Today would have been my mother's 69th birthday. I miss her something fierce and still cry on my long commute to my job at least three days out of five remembering something about those last 10 months of her life as the cancer ate away at her while I stood by helplessly, urging her and her doctors to take better care of her health, never being taken seriously.
I try to make myself remember the good things. Like our silly game we played, going to a flea market or a Goodwill and having a little contest to see who could come up with the tackiest thing. It was a game we loved, and we each won an equal number of times. (The ability to spot tacky is a genetically passed-down trait for us Southern women, y'all.) Like the love of books, which she also passed down to me.
Or like her statement that I was the great shame of her life. Yes, that is a good thing.

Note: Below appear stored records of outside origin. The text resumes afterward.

(** * Numix compiler: a shallow embedding of the pipeline and its properties

    The development follows the C++ sources phase by phase:
    - [Cxx]: the pieces of the C++ runtime the sources call (exceptions,
      [std::stoi] / [std::stoll] / [std::stod], [std::to_string], the
      stream output of a [double], fixed-width integers, IEEE doubles);
    - [Optimizer]: three-address code and the five passes of optimizer.cpp;
    - [Tokens], [Ast]: token.h and ast.h;
    - [CodeGenerator]: the lowering of codegen.cpp;
    - [Interpreter]: the tree-walking evaluator of interpreter.cpp;
    - [Lexer], [Parser]: lexer.cpp and parser.cpp;
    - [Samples]: source texts used as concrete inputs.
    The properties follow the definitions, phase by phase.

    Machine integers are values of [Z] with the wrap-around written out,
    doubles are [spec_float] at precision 53, [std::string] is [string],
    [std::unordered_map] / [std::unordered_set] are [gmap] / [gset], a C++
    exception is an explicit result next to the normal one.  Functions
    whose recursion follows the input program rather than a data structure
    (the interpreter, the parser) take a budget of nested calls and report
    its exhaustion as a result of its own, [OutOfFuel]; a larger budget
    never changes any other result ([run_fuel_monotone],
    [parse_fuel_monotone]). *)

From Stdlib Require Import ZArith Ascii String List Bool Lia SpecFloat.
From stdpp Require Import base gmap strings list pretty.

I have evolved to feel sorry for my mother who was brought up in a culture of misogynistic shame. Because of this, she hid her pregnancy with me, and drove herself to the hospital on October 30, 1969, to labor and give birth to me alone. No one in my family, save my mother, knew I existed for the first couple of days I was on this earth. She had strongly considered giving me up for adoption. And then my grandfather showed up at the hospital. He had been looking for her to tell her that her own mother was in the hospital. He convinced my mother that she was better than the shame, and so was I. She called my dad and told him he was a father. He showed up at the hospital and stepped up. I have no idea how his mother took the news, but I know she spoiled me rotten my entire life.
It took me until after my mother died to see this as a fairy tale - I got to live. I got to grow up with my family.

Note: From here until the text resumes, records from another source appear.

(** * huduma_watch: the service monitor of kenya-service-status

    A shallow embedding of [src/huduma_watch.py]: the three-state
    classifier, the bounded per-service history (a [collections.deque]
    with [maxlen]), the probe loop [check_services] with its gauges and
    its alert decision, the persistence boundary ([save_history],
    [load_history]) and the read side of the dashboard.

    Python integers are unbounded, so they are [Z]; [Optional[int]] is
    [option Z]; the module-level dictionaries are [gmap string _]; the
    effects of one tick (history, gauges, messages handed to
    [send_alert]) are threaded through a record, and a Python exception
    is a value of an error monad. *)

From Stdlib Require Import ZArith Lia DecimalString.
From stdpp Require Import base strings list gmap sorting.

Local Open Scope Z_scope.

(** ** Configuration (lines 28-40) *)

Definition SITES : list (string * string) :=
  [ ("KRA iTax", "https://itax.kra.go.ke");
    ("eCitizen", "https://accounts.ecitizen.go.ke");
    ("NTSA TIMS", "https://timsvirl.ntsa.go.ke");
    ("HELB", "https://studentportal.helb.co.ke");
    ("KUCCPS", "https://students.kuccps.net") ].

Definition TIMEOUT_SECONDS : Z := 10.
Definition SLOW_THRESHOLD_MS : Z := 4000.
Definition HISTORY_ENTRIES : nat := 288.

(** ** Classification *)

(** The three strings that [classify] returns: ["OK"], ["SLOW"], ["DOWN"]. *)
Inductive State : Type := OK | SLOW | DOWN.

Definition state_name (s : State) : string :=
  match s with OK => "OK" | SLOW => "SLOW" | DOWN => "DOWN" end.

#[global] Instance State_eq_dec : EqDecision State.
Proof. solve_decision. Defined.

(** [classify] (lines 84-89). *)
Definition classify (code latency : option Z) : State :=
  match code, latency with
  | Some c, Some l =>
      if (c >=? 500) || (l >? SLOW_THRESHOLD_MS) then SLOW else OK
  | _, _ => DOWN
  end.

(** ** Python helpers *)

(** [x or d] on an [Optional[int]]: [None] and [0] are both falsy. *)
Definition py_or (x : option Z) (d : Z) : Z :=
  match x with
  | Some v => if v =? 0 then d else v
  | None => d
  end.

(** [l[-n:]] on a list: the last [n] items, and the whole list when
    [n] is [0] (as [-0] is [0]) or exceeds the length. *)
Definition slice_last {A} (n : nat) (l : list A) : list A :=
  match n with
  | O => l
  | _ => drop (length l - n)%nat l
  end.

(** [d[key] = value] on the items of a dict, which keeps insertion order:
    a name already there keeps its place and takes the new value, a new
    name goes to the end. *)
Fixpoint dict_set {V} (key : string) (value : V) (items : list (string * V))
  : list (string * V) :=
  match items with
  | [] => [(key, value)]
  | (k, v) :: rest =>
      if decide (k = key) then (key, value) :: rest
      else (k, v) :: dict_set key value rest
  end.

(** The items of the dict that [json.load] builds from the name/value
    pairs of a JSON object, read in the order of the text: each name
    once, with the last of its values. *)
Definition dict_of {V} (pairs : list (string * V)) : list (string * V) :=
  foldl (fun items pair => dict_set pair.1 pair.2 items) [] pairs.

(** ** [collections.deque] with a [maxlen] *)

Module Deque.
Section Deque.
Context {A : Type}.

Record t : Type := mk { maxlen : nat; items : list A }.

(** [deque(maxlen=n)] *)
Definition new (n : nat) : t := mk n [].

(** [d.append(x)]: push on the right, then drop the leftmost item
    when the length has passed [maxlen]. *)
Definition append (d : t) (x : A) : t :=
  let xs := items d ++ [x] in
  mk (maxlen d) (if (maxlen d <? length xs)%nat then tail xs else xs).

(** [bool(d)]: a deque is truthy iff it is not empty. *)
Definition truthy (d : t) : bool :=
  match items d with [] => false | _ :: _ => true end.

(** [d[-1]], guarded by the caller against an empty deque. *)
Definition peek_right (d : t) : option A := last (items d).

(** [for x in xs: d.append(x)] *)
Definition extend (d : t) (xs : list A) : t := foldl append d xs.

(** The bound every deque built by [new] and [append] satisfies. *)
Definition bounded (d : t) : Prop := (length (items d) <= maxlen d)%nat.
End Deque.
Arguments t : clear implicits.
End Deque.

(** ** Exceptions *)

Inductive exn : Type :=
| KeyError (key : string)
| TypeError.

Inductive result (A : Type) : Type :=
| Ok (a : A)
| Raise (e : exn).
Arguments Ok {A} a.
Arguments Raise {A} e.

#[global] Instance result_bind : MBind result := fun A B k m =>
  match m with
  | Ok a => k a
  | Raise e => Raise e
  end.

(** [for x in xs: body(x)] over a state, stopping at the first exception. *)
Fixpoint for_each {X S} (body : X -> S -> result S) (xs : list X) (s : S)
  : result S :=
  match xs with
  | [] => Ok s
  | x :: rest => s' ← body x s; for_each body rest s'
  end.

(** ** The monitor *)

Section Monitor.
Context {Timestamp : Type}.

(** One history entry: [(time.time(), code or 0, latency or -1)]. *)
Definition sample : Type := Timestamp * Z * Z.

(** The module-level mutable objects: [history], the two gauges of
    [registry] (one child per [service] label, created by the first
    [labels(...).set(...)]), and the messages handed to [send_alert],
    oldest first. *)
Record world : Type := mkWorld {
  history : gmap string (Deque.t sample);
  g_up : gmap string Z;
  g_latency : gmap string Z;
  alerts : list string;
}.

(** What the outside gives to one pass of [check_services]:
    [measure(url)] (lines 75-82, one network call), [time.time()] read in
    the iteration of a service, and the [strftime] text of [now] read
    when a message for a service is composed. *)
Record env : Type := mkEnv {
  measure : string -> option Z * option Z;
  time_time : string -> Timestamp;
  strftime_now : string -> string;
}.

(** [format(latency/1000, ".1f")] is floating-point formatting and stays
    a parameter of the message text. *)
Variable format_1f : Z -> string.

(** [str(n)] for an integer. *)
Definition str_int (n : Z) : string := NilZero.string_of_int (Z.to_int n).

(** [str(code)] inside the f-string: [None] prints as ["None"]. *)
Definition str_opt_int (x : option Z) : string :=
  match x with
  | Some n => str_int n
  | None => "None"
  end.

(** [history[name]] *)
Definition dict_get {V} (d : gmap string V) (key : string) : result V :=
  match d !! key with
  | Some v => Ok v
  | None => Raise (KeyError key)
  end.

(** [_last_status] (lines 91-95). *)
Definition _last_status (entries : Deque.t sample) : option Z * option Z :=
  if Deque.truthy entries then
    match Deque.peek_right entries with
    | Some (_, code, lat) =>
        (if code =? 0 then None else Some code,
         if lat =? -1 then None else Some lat)
    | None => (None, None)
    end
  else (None, None).

(** [classify] of what [_last_status] reads: the previous state of lines
    118-119, and the state shown by the dashboard (line 204). *)
Definition last_state (entries : Deque.t sample) : State :=
  let '(code, latency) := _last_status entries in classify code latency.

(** [compose_message] (lines 97-106). [latency/1000] raises [TypeError]
    on [None]; nothing else in the function can raise. *)
Definition compose_message (now service : string) (state : State)
  (code latency : option Z) : result string :=
  match state with
  | DOWN =>
      Ok ("‚ùå " +:+ service +:+ " seems DOWN (timeout >"
          +:+ str_int TIMEOUT_SECONDS +:+ "s) ‚Äì " +:+ now)
  | SLOW =>
      match latency with
      | None => Raise TypeError
      | Some l =>
          Ok ("‚ö†Ô∏è " +:+ service +:+ " is *slow* (" +:+ format_1f l
              +:+ "s, HTTP " +:+ str_opt_int code +:+ ") ‚Äì " +:+ now
              +:+ String (Ascii.ascii_of_nat 10) "Hang tight or try off-peak üïí")
      end
  | OK => Ok EmptyString
  end.

(** [send_alert] (lines 108-114): the message goes to the sink; whether
    the client exists or the delivery fails is outside the monitor. *)
Definition send_alert (message : string) (w : world) : world :=
  mkWorld (history w) (g_up w) (g_latency w) (alerts w ++ [message]).

(** [state in {"DOWN", "SLOW"} and state != prev_state] (line 130). *)
Definition alert_due (prev_state state : State) : bool :=
  (bool_decide (state = DOWN) || bool_decide (state = SLOW))
  && negb (bool_decide (state = prev_state)).

(** The entry appended at line 124. *)
Definition encode (ts : Timestamp) (code latency : option Z) : sample :=
  (ts, py_or code 0, py_or latency (-1)).

(** The body of the loop of [check_services] (lines 118-131). *)
Definition check_service (e : env) (site : string * string) (w : world)
  : result world :=
  let '(name, url) := site in
  entries ← dict_get (history w) name;
  let prev_state := last_state entries in
  let '(code, latency) := measure e url in
  let state := classify code latency in
  let h := <[name := Deque.append entries (encode (time_time e name) code latency)]>
             (history w) in
  let up := <[name := if bool_decide (state = OK) then 1 else 0]> (g_up w) in
  let lat := match latency with
             | Some l => <[name := l]> (g_latency w)
             | None => g_latency w
             end in
  let w' := mkWorld h up lat (alerts w) in
  if alert_due prev_state state then
    message ← compose_message (strftime_now e name) name state code latency;
    Ok (send_alert message w')
  else Ok w'.

(** [check_services] (lines 116-131). *)
Definition check_services (e : env) (w : world) : result world :=
  for_each (check_service e) SITES w.

(** Successive passes of the scheduler, one [env] per pass. *)
Definition run_ticks (es : list env) (w : world) : result world :=
  for_each check_services es w.

(** [history] as the module creates it (lines 50-52), and the state of a
    fresh process. *)
Definition init_history : gmap string (Deque.t sample) :=
  list_to_map ((fun site => (site.1, Deque.new HISTORY_ENTRIES)) <$> SITES).

Definition init_world : world := mkWorld init_history ∅ ∅ [].

(** ** Persistence *)

(** An item of a JSON array of the state file, as the loop of lines
    141-142 meets it: a triple of a number and two integers, which
    [for ts, code, lat in ...] unpacks and line 142 stores, or a value
    that does not unpack into three, on which it raises. [history] is
    typed [Deque[Tuple[float, int, int]]] (line 50) and so is [sample]:
    an item of three values that are not a number and two integers is
    not an item of this type. *)
Inductive raw_entry : Type :=
| Triple (ts : Timestamp) (code lat : Z)
| Malformed.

I wanted to talk to her about it. Other than one phone call she made to me at work, screaming and crying, calling me "the great shame of [her] life," we never really got to talk about it. Every time I brought it up, she made it clear it was not for discussion. Then she got sick and I did not want to bring up anything else unpleasant for her to deal with.

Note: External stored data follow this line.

(** X5.  The sequences that are their own reverse complement are exactly
    the sequences made of a valid sequence followed by its reverse
    complement. *)
Theorem palindrome_characterisation (p : list N) :
  get_reverse_complement p = Return p ↔
  ∃ s out, get_reverse_complement s = Return out ∧ p = s ++ out.
Proof.
  split.
  - intros [Hp Heq]%get_reverse_complement_Return.
    destruct (self_complement_even p Hp) as [k Hk]; [done|].
    exists (take k p), (drop k p).
    assert (valid_sequence (take k p)) as Hs by by apply Forall_take.
    rewrite (get_reverse_complement_valid _ Hs), take_drop. split; [|done].
    f_equal.
    assert (take k p ++ drop k p =
            spec_reverse_complement (drop k p) ++
            spec_reverse_complement (take k p)) as Hsplit
      by (by rewrite <- spec_reverse_complement_app, take_drop).
    apply app_inj_2 in Hsplit as [_ Hsplit]; [done|].
    unfold spec_reverse_complement.
    rewrite length_reverse, length_fmap, length_drop, length_take. lia.
  - intros (s & out & [Hs ->]%get_reverse_complement_Return & ->).
    pose proof (spec_reverse_complement_valid s Hs) as Hout.
    rewrite get_reverse_complement_valid by (by apply Forall_app).
    rewrite spec_reverse_complement_app.
    by rewrite spec_reverse_complement_involutive.
Qed.

(** X6.  Reversing the input reverses the output: the transform commutes
    with reversal, so the reverse complement of the reversed sequence is
    the plain complement. *)
Theorem reverse_complement_reverse (s : list N) :
  valid_sequence s →
  ∃ out,
    get_reverse_complement s = Return out ∧
    get_reverse_complement (reverse s) = Return (reverse out) ∧
    reverse out = complement_base <$> s.
Proof.
  intros Hs. exists (spec_reverse_complement s).
  split; [by apply get_reverse_complement_valid|].
  rewrite get_reverse_complement_valid by (by apply Forall_reverse).
  unfold spec_reverse_complement.
  by rewrite fmap_reverse, !reverse_involutive.
Qed.

Lemma reverse_complement_reverse_witness :
  valid_sequence (str "AAGc") ∧
  ∃ out,
    get_reverse_complement (str "AAGc") = Return out ∧
    get_reverse_complement (reverse (str "AAGc")) = Return (reverse out) ∧
    reverse out = complement_base <$> str "AAGc".
Proof.
  assert (valid_sequence (str "AAGc")) as Hs
    by (vm_compute; repeat constructor).
  split; [exact Hs | exact (reverse_complement_reverse _ Hs)].
Defined.

(** X7.  Errors add up under concatenation.  When a sequence is rejected,
    so is every sequence it is a part of: joined with an accepted
    sequence, on either side, it is rejected with the same set of
    characters; joined with another rejected sequence, it is rejected
    with the union of the two sets. *)
Theorem invalid_sequence_app (s t : list N) (invalid_chars : gset N) :
  get_reverse_complement s = Raise (ValueError invalid_chars) →
  (∀ out, get_reverse_complement t = Return out →
     get_reverse_complement (s ++ t) = Raise (ValueError invalid_chars) ∧
     get_reverse_complement (t ++ s) = Raise (ValueError invalid_chars)) ∧
  (∀ invalid_chars',
     get_reverse_complement t = Raise (ValueError invalid_chars') →
     get_reverse_complement (s ++ t) =
       Raise (ValueError (invalid_chars ∪ invalid_chars'))).
Proof.
  intros [Hs ->]%get_reverse_complement_Raise.
  assert (∀ u, ¬ valid_sequence (s ++ u) ∧ ¬ valid_sequence (u ++ s)) as Hn.
  { intros u. split; intros [? ?]%Forall_app; done. }
  split.
  - intros out [Ht _]%get_reverse_complement_Return.
    rewrite !get_reverse_complement_invalid by apply Hn.
    split; rewrite list_to_set_app_L, difference_union_distr_l_L,
      (valid_sequence_no_invalid t Ht).
    + by rewrite union_empty_r_L.
    + by rewrite union_empty_l_L.
  - intros E' [Ht ->]%get_reverse_complement_Raise.
    rewrite get_reverse_complement_invalid by apply Hn.
    by rewrite list_to_set_app_L, difference_union_distr_l_L.
Qed.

So I feel like I am missing a piece of my history. Maybe that's why I like digging in genealogy and am fascinated by the past.
Maybe that's why the person I feel most comfortable with at present is the narrator of my novel who is long dead and yet spilling his own confessions and history into my fingers as I type.
Maybe that's why I feel drawn to champion those who are not championed and empower them to champion themselves.
No one should live in shame.
No one should apologize for their existence.
No one should suffer at the hands of another and be made to feel "less than."
No one should be unwanted.
Happy birthday, Mommy. I miss you. I am still so proud of you I have no words. You are still strong.